# What the task asks:
Looking only at the lines below that contain "tail", give the number of them and no other text.

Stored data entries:
(* ===== verification/KvFaults.v ===== *)
(** * KvFaults.v: orders of calls and faults that lose writes

    What the key-value store does where the conditions of KvCrash.v fail: a
    logged write after a queued one, a snapshot between the logging and the
    change of the map, and faults of the disk. *)

From S2P Require Import Prelude Machine Str Log Persistence KvStore KvDurable KvConcrete.

Section faults.
Context `{KvFormat} `{DashIter}.

(** A log held by a store whose queue is empty, with one more record. *)
Lemma logged_recovers s env op n :
  fault_free env → queue_empty s → store_ok s (S n) →
  ∃ s' m, log_sync s env op = (s', Ok ()) ∧ kv_data s' = kv_data s ∧ kv_persistence s' = Some m ∧
    queue_empty s' ∧ recovered (pm_disk m) = Ok (apply_operation (kv_data s) op).
Proof.
  intros He Hq Hs. destruct (log_sync_ok s env op n He Hq Hs) as (s' & Hl & Hd & Hq' & m & b & base & rs & Hm & Hh & Ha).
  exists s', m. cbn [kv_persistence with_data] in Hm. split_and!; [done..|].
  unfold queue_empty in Hq'. rewrite Hm in Hq'. rewrite Hq', app_nil_r in Ha.
  rewrite (recovered_holds _ b base rs) by by eapply mh_disk. by rewrite Ha.
Qed.

(** A snapshot taken while a write is between its logging and the change of
    the map loses the write: the lock is released in between, the snapshot has
    the map without the key and the log with the record goes to the archive.
    The write is acknowledged, and is not there after reopening. *)
Theorem snapshot_loses_write s env env' key value n s1 s2 :
  fault_free env → fault_free env' → queue_empty s → store_ok s (S n) → kv_data s !! key = None →
  log_sync s env (OpSet key value) = (s1, Ok ()) → kv_snapshot s1 env' = (s2, Ok ()) →
  let s3 := with_data s2 (<[key := value]> (kv_data s2)) in
  kv_set s env key value = (with_data s1 (<[key := value]> (kv_data s1)), Ok ()) ∧
  kv_get s3 key = Some value ∧
  ∃ m, kv_persistence s3 = Some m ∧ pm_pending m = [] ∧ recovered (pm_disk m) = Ok (kv_data s).
Proof.
  intros He He' Hq Hs Hk Hlog Hsnap s3. split; [unfold kv_set; by rewrite Hlog|].
  split; [apply lookup_insert_eq|].
  destruct (log_sync_ok s env (OpSet key value) n He Hq Hs) as (s1' & Hl & Hd & Hq1 & m & b & base & rs & Hm & Hh & _).
  assert (s1' = s1) as -> by congruence. cbn [kv_persistence with_data] in Hm.
  unfold kv_snapshot in Hsnap. rewrite Hm in Hsnap.
  destruct (create_snapshot_holds m env' n b base rs (kv_data s1) He' Hh) as (m' & b' & Hc & Hh' & Hp).
  rewrite Hc in Hsnap. injection Hsnap as <-. exists m'. split; [done|]. split; [done|].
  rewrite (recovered_holds _ b' (kv_data s1) []) by by eapply mh_disk. by rewrite Hd.
Qed.

(** A queued write is logged after a later synchronous write of the same
    key: the map has the later value, and reopening gives the earlier one. *)
Theorem queued_write_overtaken s env key v1 v2 n :
  fault_free env → queue_empty s → store_ok s (S (S n)) →
  ∃ s' s'' m, kv_set (kv_set_async s key v1) env key v2 = (s', Ok ()) ∧
    kv_flush s' env = (s'', Ok ()) ∧ kv_get s'' key = Some v2 ∧ kv_persistence s'' = Some m ∧
    recovered (pm_disk m) = Ok (<[key := v1]> (kv_data s'')).
Proof.
  intros He Hq (m & b & base & rs & Hm & Hh & Hdata).
  unfold queue_empty in Hq. rewrite Hm in Hq. rewrite Hq in Hh, Hdata. rewrite app_nil_r in Hdata.
  cbn [length Nat.add] in Hh.
  set (queued := log_operation_async m (OpSet key v1)).
  assert (manager_holds queued (S (S n)) b base rs) as Hqd by exact (manager_holds_pending _ _ _ _ _ _ Hh).
  destruct (write_operation_holds queued env (OpSet key v2) (S n) b base rs He Hqd) as (r2 & Hr2 & H2 & Hp2).
  assert (pm_pending queued = [OpSet key v1]) as Hpq by (cbn; by rewrite Hq).
  rewrite Hpq in Hp2.
  destruct (flush_holds (write_operation queued env (OpSet key v2)) env n b base (rs ++ [r2]) He)
    as (m' & rs' & Hf & Hrs' & Hh' & _).
  { rewrite Hp2. exact H2. }
  unfold kv_set_async, kv_set, log_sync. rewrite Hm. cbn [with_data with_manager kv_persistence].
  fold queued. rewrite (log_sync_holds _ _ _ _ _ _ _ He Hqd).
  eexists _, _, m'. split; [reflexivity|]. unfold kv_flush. cbn [with_data with_manager kv_persistence].
  rewrite Hf. split; [reflexivity|]. split; [apply lookup_insert_eq|]. split; [done|].
  rewrite (recovered_holds _ b base _) by by eapply mh_disk.
  rewrite !fmap_app. cbn [fmap list_fmap]. rewrite Hr2, Hrs', Hp2.
  rewrite !apply_operations_snoc, Hdata. cbn [with_data with_manager kv_data apply_operation].
  f_equal. by rewrite !insert_insert_eq.
Qed.

Lemma flush_succeeds ops : ∀ m env,
  Forall (λ f, f = WalOk) (ke_faults env) → ∃ m', flush_operations m env ops = (m', Ok ()).
Proof.
  induction ops as [|op ops IH]; intros m env Hf; [by exists m|]. cbn [flush_operations].
  assert (ke_fault env = WalOk) as Hok by (unfold ke_fault; by destruct Hf).
  assert (∃ m', log_operation_sync m env op = (m', Ok ())) as [m' ->].
  { unfold log_operation_sync. rewrite Hok. destruct (pm_wal_open m); by eexists. }
  apply IH. cbn. by destruct Hf.
Qed.

(** A snapshot that fails once it is published leaves the store without a
    log file: every later write succeeds and changes nothing on disk. *)
Theorem failed_snapshot_stops_logging s m env env' key value s1 r :
  kv_persistence s = Some m → Forall (λ f, f = WalOk) (ke_faults env) →
  ke_snapshot env = FailsBeforeArchive ∨ ke_snapshot env = FailsBeforeReopen →
  kv_snapshot s env = (s1, r) →
  (∃ e, r = Err e) ∧
  ∃ s2, kv_set s1 env' key value = (s2, Ok ()) ∧ kv_get s2 key = Some value ∧
    kv_persistence s2 = kv_persistence s1.
Proof.
  intros Hm Hf Hfault Hsnap. unfold kv_snapshot, create_snapshot, flush in Hsnap. rewrite Hm in Hsnap.
  destruct (flush_succeeds (pm_pending m) (set_pending m []) env Hf) as [m' Hm']. rewrite Hm' in Hsnap.
  assert (∃ m1 e, s1 = with_manager s m1 ∧ r = Err e ∧ pm_wal_open m1 = false) as (m1 & e & -> & -> & Ho).
  { destruct Hfault as [Hx|Hx]; rewrite Hx in Hsnap; cbv zeta in Hsnap; injection Hsnap as <- <-;
      by eexists _, _. }
  split; [by eexists|]. unfold kv_set, log_sync. cbn [kv_persistence with_manager].
  unfold log_operation_sync. rewrite Ho. eexists. split; [reflexivity|].
  split; [apply lookup_insert_eq|done].
Qed.

(** A flush that fails on its first write empties the queue all the same:
    the other queued writes are never logged. *)
Theorem failed_flush_drops_queue m env op ops :
  pm_wal_open m = true → pm_pending m = op :: ops → ke_fault env ≠ WalOk →
  ∃ e, flush m env = (write_operation (set_pending m []) env op, Err e) ∧
    pm_pending (write_operation (set_pending m []) env op) = [].
Proof.
  intros Ho Hp Hf. unfold flush. rewrite Hp. cbn [flush_operations]. unfold log_operation_sync.
  cbn [set_pending pm_wal_open]. rewrite Ho. destruct (ke_fault env); [done|..]; by eexists.
Qed.

(** A write refused because the sync failed is in the log: the map does not
    have it, and it is there after reopening. *)
Theorem refused_write_recovered s m env key value n b base rs :
  kv_persistence s = Some m → pm_pending m = [] → manager_holds m (S n) b base rs →
  apply_operations base (kr_operation <$> rs) = kv_data s →
  ke_fault env = WalSyncFails →
  ∃ s' m', kv_set s env key value = (s', Err "Failed to sync WAL: fault") ∧ kv_data s' = kv_data s ∧
    kv_persistence s' = Some m' ∧ recovered (pm_disk m') = Ok (<[key := value]> (kv_data s)).
Proof.
  intros Hm Hp Hh Hdata Hf.
  unfold kv_set, log_sync, log_operation_sync. rewrite Hm, (mh_open _ _ _ _ _ Hh), Hf.
  eexists _, _. split; [reflexivity|]. split; [done|]. split; [reflexivity|].
  assert (pm_disk (write_operation m env (OpSet key value)) =
    pm_disk (write_operation m {| ke_now := ke_now env; ke_faults := []; ke_snapshot := SnapshotOk |}
      (OpSet key value))) as -> by (unfold write_operation; by rewrite Hf).
  destruct (write_operation_holds m {| ke_now := ke_now env; ke_faults := []; ke_snapshot := SnapshotOk |}
    (OpSet key value) n b base rs) as (r & Hr & Hh' & _); [by split|done|].
  rewrite (recovered_holds _ b base (rs ++ [r])) by by eapply mh_disk.
  rewrite fmap_app. cbn [fmap list_fmap]. rewrite Hr. by rewrite apply_operations_snoc, Hdata.
Qed.

(** A torn record is not removed when the store is opened: the next record is
    written behind it, on the same line, and is lost although it was synced. *)
Theorem torn_record_swallows_next snapshot archived b base rs tail r :
  snapshot_holds snapshot b base → kv_log b rs → no_control tail →
  let glued := tail +:+ kv_record_to_json r in
  valid_utf8 glued = true → kv_record_from_json glued = None → operation_from_json glued = None →
  recovered {| kd_snapshot := snapshot; kd_archive := archived;
               kd_wal := Some ((kv_log_text rs +:+ tail) +:+ kv_line r) |}
    = Ok (apply_operations base (kr_operation <$> rs)).
Proof.
  intros Hs Hl Ht glued Hu Hr Ho.
  rewrite (recovered_log _ _ _ b b base rs (tail +:+ kv_line r) Hs Hl) by apply app_assoc_string.
  unfold kv_line. rewrite <-app_assoc_string. fold glued. rewrite lines_cons.
  - change (lines EmptyString) with (@nil string). cbn [wal_operations]. rewrite Hu. cbn [negb].
    case_bool_decide; [done|]. by rewrite Hr, Ho.
  - unfold glued, no_control. rewrite list_ascii_app. apply Forall_app. split; [done|].
    apply kv_record_json_line.
Qed.
End faults.

(** ** Witnesses *)

Definition one_set : KVStore :=
  match with_persistence empty_dir with Ok s => (kv_set s calm "a" "1").1 | _ => kv_new end.
Definition fails (f : SnapshotFault) : KvEnv := {| ke_now := 0; ke_faults := []; ke_snapshot := f |}.
Definition sync_fails : KvEnv := {| ke_now := 0; ke_faults := [WalSyncFails]; ke_snapshot := SnapshotOk |}.
Definition one_record : KvWalRecord := kv_record_new (ke_now calm) 1 (OpSet "a" "1").

Definition manager_of (s : KVStore) : Manager := default (manager_new empty_dir) (kv_persistence s).

Lemma one_set_holds n : n < 1000 → manager_holds (manager_of one_set) n 0 ∅ [one_record].
Proof.
  intros Hn. split; [vm_compute; reflexivity| |vm_compute; reflexivity|].
  - split; [|split; [|vm_compute; reflexivity]].
    { assert (kd_snapshot (pm_disk (manager_of one_set)) = None) as -> by (vm_compute; reflexivity).
      apply holds_nothing. }
    apply (kv_log_snoc 0 []). apply kv_log_nil.
  - assert (pm_next_sequence (manager_of one_set) = 2%N) as -> by (vm_compute; reflexivity). lia.
Qed.

Lemma one_set_holds_pending n :
  n < 1000 → manager_holds (manager_of one_set) (length (pm_pending (manager_of one_set)) + n) 0 ∅ [one_record].
Proof.
  intros Hn. assert (pm_pending (manager_of one_set) = []) as -> by (vm_compute; reflexivity).
  by apply one_set_holds.
Qed.

Lemma one_set_ok n : n < 1000 → store_ok one_set n.
Proof.
  intros Hn. exists (manager_of one_set), 0%N, ∅, [one_record].
  split; [vm_compute; reflexivity|]. split; [apply one_set_holds_pending; exact Hn|].
  vm_compute. reflexivity.
Qed.

Definition logged_b : KVStore := (log_sync one_set calm (OpSet "b" "2")).1.
Definition snapshot_b : KVStore := (kv_snapshot logged_b calm).1.

Lemma snapshot_loses_write_witness :
  let s3 := with_data snapshot_b (<["b" := "2"]> (kv_data snapshot_b)) in
  kv_get s3 "b" = Some "2" ∧
  ∃ m, kv_persistence s3 = Some m ∧ recovered (pm_disk m) = Ok ({["a" := "1"]} : gmap string string).
Proof.
  destruct (snapshot_loses_write one_set calm calm "b" "2" 10 logged_b snapshot_b) as (_ & Hg & m & Hm & _ & Hr).
  - by split.
  - by split.
  - vm_compute; reflexivity.
  - apply one_set_ok. lia.
  - vm_compute; reflexivity.
  - vm_compute; reflexivity.
  - vm_compute; reflexivity.
  - split; [exact Hg|]. exists m. split; [exact Hm|]. rewrite Hr. vm_compute. reflexivity.
Defined.

Lemma queued_write_overtaken_witness :
  ∃ s' m, kv_get s' "a" = Some "3" ∧ kv_persistence s' = Some m ∧
    recovered (pm_disk m) = Ok (<["a" := "2"]> (kv_data s')).
Proof.
  destruct (queued_write_overtaken one_set calm "a" "2" "3" 10) as (s' & s'' & m & _ & _ & Hg & Hm & Hr).
  - by split.
  - vm_compute; reflexivity.
  - apply one_set_ok. lia.
  - by exists s'', m.
Defined.

Lemma failed_snapshot_stops_logging_witness :
  let s1 := (kv_snapshot one_set (fails FailsBeforeArchive)).1 in
  ∃ s2, kv_set s1 calm "b" "2" = (s2, Ok ()) ∧ kv_persistence s2 = kv_persistence s1.
Proof.
  destruct (failed_snapshot_stops_logging one_set (manager_of one_set) (fails FailsBeforeArchive) calm "b" "2"
    (kv_snapshot one_set (fails FailsBeforeArchive)).1 (kv_snapshot one_set (fails FailsBeforeArchive)).2)
    as (_ & s2 & Hs & _ & Hp).
  - vm_compute; reflexivity.
  - constructor.
  - by left.
  - apply surjective_pairing.
  - by exists s2.
Defined.

Lemma failed_flush_drops_queue_witness :
  let m := set_pending (manager_of one_set) [OpClear; OpDelete "a"] in
  ∃ m' e, flush m sync_fails = (m', Err e) ∧ pm_pending m' = [].
Proof.
  destruct (failed_flush_drops_queue (set_pending (manager_of one_set) [OpClear; OpDelete "a"]) sync_fails
    OpClear [OpDelete "a"]) as (e & Hf & Hp).
  - vm_compute; reflexivity.
  - reflexivity.
  - discriminate.
  - eexists _, e. split; [exact Hf|exact Hp].
Defined.

Lemma refused_write_recovered_witness :
  ∃ s' m', kv_set one_set sync_fails "b" "2" = (s', Err "Failed to sync WAL: fault") ∧
    kv_get s' "b" = None ∧ kv_persistence s' = Some m' ∧
    recovered (pm_disk m') = Ok ({["a" := "1"; "b" := "2"]} : gmap string string).
Proof.
  destruct (refused_write_recovered one_set (manager_of one_set) sync_fails "b" "2" 10 0 ∅ [one_record])
    as (s' & m' & Hs & Hd & Hm & Hr).
  - vm_compute; reflexivity.
  - vm_compute; reflexivity.
  - apply one_set_holds. lia.
  - vm_compute; reflexivity.
  - reflexivity.
  - exists s', m'. split; [exact Hs|]. split; [unfold kv_get; rewrite Hd; vm_compute; reflexivity|].
    split; [exact Hm|]. rewrite Hr. vm_compute. reflexivity.
Defined.

Lemma torn_record_swallows_next_witness :
  recovered {| kd_snapshot := None; kd_archive := [];
    kd_wal := Some ((kv_log_text [one_record] +:+ "R0101") +:+ kv_line (kv_record_new 5 2 OpClear)) |}
    = Ok ({["a" := "1"]} : gmap string string).
Proof.
  etransitivity; [apply (torn_record_swallows_next None [] 0 ∅ [one_record] "R0101")|vm_compute; reflexivity].
  - constructor.
  - apply (kv_log_snoc 0 []). apply kv_log_nil.
  - repeat constructor; vm_compute; discriminate.
  - vm_compute; reflexivity.
  - vm_compute; reflexivity.
  - vm_compute; reflexivity.
Defined.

# Completed exercise:
5